(** [validate_yaml_config(file_path, model_class, open_docs)] on the file
    at the path.  [path.open] and [yaml.load] stand before the [try], so
    their exception leaves the call uncaught, with nothing printed and no
    [sys.exit]; the [except] block covers [model_validate] only. *)
Definition validate_yaml_config (core : pydantic_core) (open : browser)
    (file : yaml_file) (file_path : string) (model_class : ty) (open_docs : bool) : run :=
  match file with
  | Missing => Run (Display [PFileNotFound file_path] [] None) (SysExit 1) None
  | Unreadable e => Run (Display [] [] None) (Uncaught e) None
  | Loaded data =>
      match validate core model_class data with
      | (data', Valid _) => Run (Display [PIsValid file_path] [] None) Returns (Some data')
      | (data', Invalid errs) =>
          let d := print_friendly_errors open (errors errs) data' open_docs in
          Run (Display (PHasErrors file_path :: printed d) (opened d) (raised d))
              (match raised d with Some e => Uncaught e | None => SysExit 1 end)
              (Some data')
      | (data', Raised e) =>
          Run (Display [PHasErrors file_path; PException e] [] None) (SysExit 1) (Some data')
      end
  end.

(* ================================================================== *)
(** ** The violation kinds of the specification *)

Inductive violation_kind : Type :=
| missing_field
| unexpected_field
| type_mismatch
| invalid_enum_value
| no_union_match
| model_check.

(** The specification's kind of each error type the validator reports;
    none of them is [no_union_match]. *)
Definition kind_of (t : err_type) : violation_kind :=
  match t with
  | missing => missing_field
  | extra_forbidden => unexpected_field
  | literal_error _ => invalid_enum_value
  | value_error _ => model_check
  | _ => type_mismatch
  end.

(** A sample of the library routines for evaluating examples: decimal
    digits are an integer, no string is a float, and a string is taken
    for a URL when it starts with the scheme. *)
Fixpoint digits_value (s : string) (acc : Z) : option Z :=
  match s with
  | EmptyString => Some acc
  | String c s' =>
      let n := nat_of_ascii c in
      if ((48 <=? n) && (n <=? 57))%nat then digits_value s' (10 * acc + Z.of_nat (n - 48))
      else None
  end.

Definition sample_core : pydantic_core :=
  PydanticCore
    (fun s => match s with
              | EmptyString => inr int_parsing
              | _ => match digits_value s 0 with Some z => inl z | None => inr int_parsing end
              end)
    (fun _ => None)
    (fun s => if String.prefix "http://" s || String.prefix "https://" s then None
              else Some (url_parsing "relative URL without a base")).

(** A browser that never raises, and one that always does. *)
Definition quiet_browser : browser := fun _ => None.
Definition failing_browser : browser :=
  fun _ => Some (OtherError "webbrowser.Error" "could not locate runnable browser").

(* ================================================================== *)
(** ** Notions the statements below use *)

(** No [before] validator anywhere in an annotation. *)
Fixpoint no_before (t : ty) : bool :=
  match t with
  | TOptional t' | TList t' | TDict t' => no_before t'
  | TUnion alts => forallb (fun a => no_before (snd a)) alts
  | TModel m fields =>
      match before m with
      | None => forallb (fun f => no_before (f_type f)) fields
      | Some _ => false
      end
  | _ => true
  end.

Definition not_raised (r : res) : Prop :=
  match r with Raised _ => False | _ => True end.

(** A validator that leaves its input as it was and lets no exception
    through. *)
Definition pure_validator (W : validator) : Prop :=
  forall x, fst (W x) = x /\ not_raised (snd (W x)).

(** The line errors one field contributes to its model, read off the
    input dict alone. *)
Definition field_errors {A : Type} (V : A -> validator) (d : dict) (f : field A) : list line_error :=
  match dict_get d (f_alias f) with
  | Some x => map (with_outer_location (LStr (f_alias f))) (errors_of (snd (V (f_type f) x)))
  | None =>
      match f_default f with
      | Some _ => []
      | None => [LineError missing [LStr (f_alias f)]]
      end
  end.

(** The attribute one valid field contributes to the instance. *)
Definition field_attr {A : Type} (V : A -> validator) (d : dict) (f : field A) : list (string * pyobj) :=
  match dict_get d (f_alias f) with
  | Some x => match snd (V (f_type f) x) with Valid o => [(f_name f, o)] | _ => [] end
  | None => match f_default f with Some o => [(f_name f, o)] | None => [] end
  end.

(** All field-level line errors of a model on the dict [d]: those of its
    fields in declaration order, then the unexpected keys. *)
Definition field_level_errors {A : Type} (V : A -> validator) (fields : list (field A)) (d : dict)
    : list line_error :=
  flat_map (field_errors V d) fields ++ extra_errors (map f_alias fields) d.

(** The error lies at or below the key [k]. *)
Definition loc_under (k : string) (e : line_error) : bool :=
  match le_loc e with
  | LStr k' :: _ => String.eqb k' k
  | _ => false
  end.

(** The lines after the two of [lines_of_error], for an error with or
    without a help entry. *)
Definition help_lines (err : error_dict) : list line :=
  match FIELD_HELP !! loc_str_of (ed_loc err) with
  | Some field_info => [PDesc (desc field_info); PSeeDocs (DOC_BASE_URL +:+ doc field_info)]
  | None => [PExpected (expected_of err); PDocs DOC_BASE_URL]
  end.

(** The rendered block of one error, and the part of it printed before
    [webbrowser.open] is called. *)
Definition partial_block (original_data : value) (err : error_dict) : list line :=
  lines_of_error original_data err ++ help_lines err.

Definition block (original_data : value) (err : error_dict) : list line :=
  partial_block original_data err ++ [PBlank].

(** The documentation link of an error, when it has a help entry. *)
Definition doc_url_of (err : error_dict) : option string :=
  match FIELD_HELP !! loc_str_of (ed_loc err) with
  | Some field_info => Some (DOC_BASE_URL +:+ doc field_info)
  | None => None
  end.

(** The object a [before] validator leaves behind, raising or not. *)
Definition left_by (hook : value -> exn + value) (v : value) : value :=
  match hook v with
  | inr v' => v'
  | inl _ => v
  end.

(** [d] with the object under [k], if any, replaced by [g] of it. *)
Definition dict_update (d : dict) (k : string) (g : value -> value) : dict :=
  match dict_get d k with
  | Some x => dict_set d k (g x)
  | None => d
  end.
========
Task objective
Give the entries once more, exactly as they appear.

Answer to this exercise
(** [validate_yaml_config(file_path, model_class, open_docs)] on the file
    at the path.  [path.open] and [yaml.load] stand before the [try], so
    their exception leaves the call uncaught, with nothing printed and no
    [sys.exit]; the [except] block covers [model_validate] only. *)
Definition validate_yaml_config (core : pydantic_core) (open : browser)
    (file : yaml_file) (file_path : string) (model_class : ty) (open_docs : bool) : run :=
  match file with
  | Missing => Run (Display [PFileNotFound file_path] [] None) (SysExit 1) None
  | Unreadable e => Run (Display [] [] None) (Uncaught e) None
  | Loaded data =>
      match validate core model_class data with
      | (data', Valid _) => Run (Display [PIsValid file_path] [] None) Returns (Some data')
      | (data', Invalid errs) =>
          let d := print_friendly_errors open (errors errs) data' open_docs in
          Run (Display (PHasErrors file_path :: printed d) (opened d) (raised d))
              (match raised d with Some e => Uncaught e | None => SysExit 1 end)
              (Some data')
      | (data', Raised e) =>
          Run (Display [PHasErrors file_path; PException e] [] None) (SysExit 1) (Some data')
      end
  end.

(* ================================================================== *)
(** ** The violation kinds of the specification *)

Inductive violation_kind : Type :=
| missing_field
| unexpected_field
| type_mismatch
| invalid_enum_value
| no_union_match
| model_check.

(** The specification's kind of each error type the validator reports;
    none of them is [no_union_match]. *)
Definition kind_of (t : err_type) : violation_kind :=
  match t with
  | missing => missing_field
  | extra_forbidden => unexpected_field
  | literal_error _ => invalid_enum_value
  | value_error _ => model_check
  | _ => type_mismatch
  end.

(** A sample of the library routines for evaluating examples: decimal
    digits are an integer, no string is a float, and a string is taken
    for a URL when it starts with the scheme. *)
Fixpoint digits_value (s : string) (acc : Z) : option Z :=
  match s with
  | EmptyString => Some acc
  | String c s' =>
      let n := nat_of_ascii c in
      if ((48 <=? n) && (n <=? 57))%nat then digits_value s' (10 * acc + Z.of_nat (n - 48))
      else None
  end.

Definition sample_core : pydantic_core :=
  PydanticCore
    (fun s => match s with
              | EmptyString => inr int_parsing
              | _ => match digits_value s 0 with Some z => inl z | None => inr int_parsing end
              end)
    (fun _ => None)
    (fun s => if String.prefix "http://" s || String.prefix "https://" s then None
              else Some (url_parsing "relative URL without a base")).

(** A browser that never raises, and one that always does. *)
Definition quiet_browser : browser := fun _ => None.
Definition failing_browser : browser :=
  fun _ => Some (OtherError "webbrowser.Error" "could not locate runnable browser").

(* ================================================================== *)
(** ** Notions the statements below use *)

(** No [before] validator anywhere in an annotation. *)
Fixpoint no_before (t : ty) : bool :=
  match t with
  | TOptional t' | TList t' | TDict t' => no_before t'
  | TUnion alts => forallb (fun a => no_before (snd a)) alts
  | TModel m fields =>
      match before m with
      | None => forallb (fun f => no_before (f_type f)) fields
      | Some _ => false
      end
  | _ => true
  end.

Definition not_raised (r : res) : Prop :=
  match r with Raised _ => False | _ => True end.

(** A validator that leaves its input as it was and lets no exception
    through. *)
Definition pure_validator (W : validator) : Prop :=
  forall x, fst (W x) = x /\ not_raised (snd (W x)).

(** The line errors one field contributes to its model, read off the
    input dict alone. *)
Definition field_errors {A : Type} (V : A -> validator) (d : dict) (f : field A) : list line_error :=
  match dict_get d (f_alias f) with
  | Some x => map (with_outer_location (LStr (f_alias f))) (errors_of (snd (V (f_type f) x)))
  | None =>
      match f_default f with
      | Some _ => []
      | None => [LineError missing [LStr (f_alias f)]]
      end
  end.

(** The attribute one valid field contributes to the instance. *)
Definition field_attr {A : Type} (V : A -> validator) (d : dict) (f : field A) : list (string * pyobj) :=
  match dict_get d (f_alias f) with
  | Some x => match snd (V (f_type f) x) with Valid o => [(f_name f, o)] | _ => [] end
  | None => match f_default f with Some o => [(f_name f, o)] | None => [] end
  end.

(** All field-level line errors of a model on the dict [d]: those of its
    fields in declaration order, then the unexpected keys. *)
Definition field_level_errors {A : Type} (V : A -> validator) (fields : list (field A)) (d : dict)
    : list line_error :=
  flat_map (field_errors V d) fields ++ extra_errors (map f_alias fields) d.

(** The error lies at or below the key [k]. *)
Definition loc_under (k : string) (e : line_error) : bool :=
  match le_loc e with
  | LStr k' :: _ => String.eqb k' k
  | _ => false
  end.

(** The lines after the two of [lines_of_error], for an error with or
    without a help entry. *)
Definition help_lines (err : error_dict) : list line :=
  match FIELD_HELP !! loc_str_of (ed_loc err) with
  | Some field_info => [PDesc (desc field_info); PSeeDocs (DOC_BASE_URL +:+ doc field_info)]
  | None => [PExpected (expected_of err); PDocs DOC_BASE_URL]
  end.

(** The rendered block of one error, and the part of it printed before
    [webbrowser.open] is called. *)
Definition partial_block (original_data : value) (err : error_dict) : list line :=
  lines_of_error original_data err ++ help_lines err.

Definition block (original_data : value) (err : error_dict) : list line :=
  partial_block original_data err ++ [PBlank].

(** The documentation link of an error, when it has a help entry. *)
Definition doc_url_of (err : error_dict) : option string :=
  match FIELD_HELP !! loc_str_of (ed_loc err) with
  | Some field_info => Some (DOC_BASE_URL +:+ doc field_info)
  | None => None
  end.

(** The object a [before] validator leaves behind, raising or not. *)
Definition left_by (hook : value -> exn + value) (v : value) : value :=
  match hook v with
  | inr v' => v'
  | inl _ => v
  end.

(** [d] with the object under [k], if any, replaced by [g] of it. *)
Definition dict_update (d : dict) (k : string) (g : value -> value) : dict :=
  match dict_get d k with
  | Some x => dict_set d k (g x)
  | None => d
  end.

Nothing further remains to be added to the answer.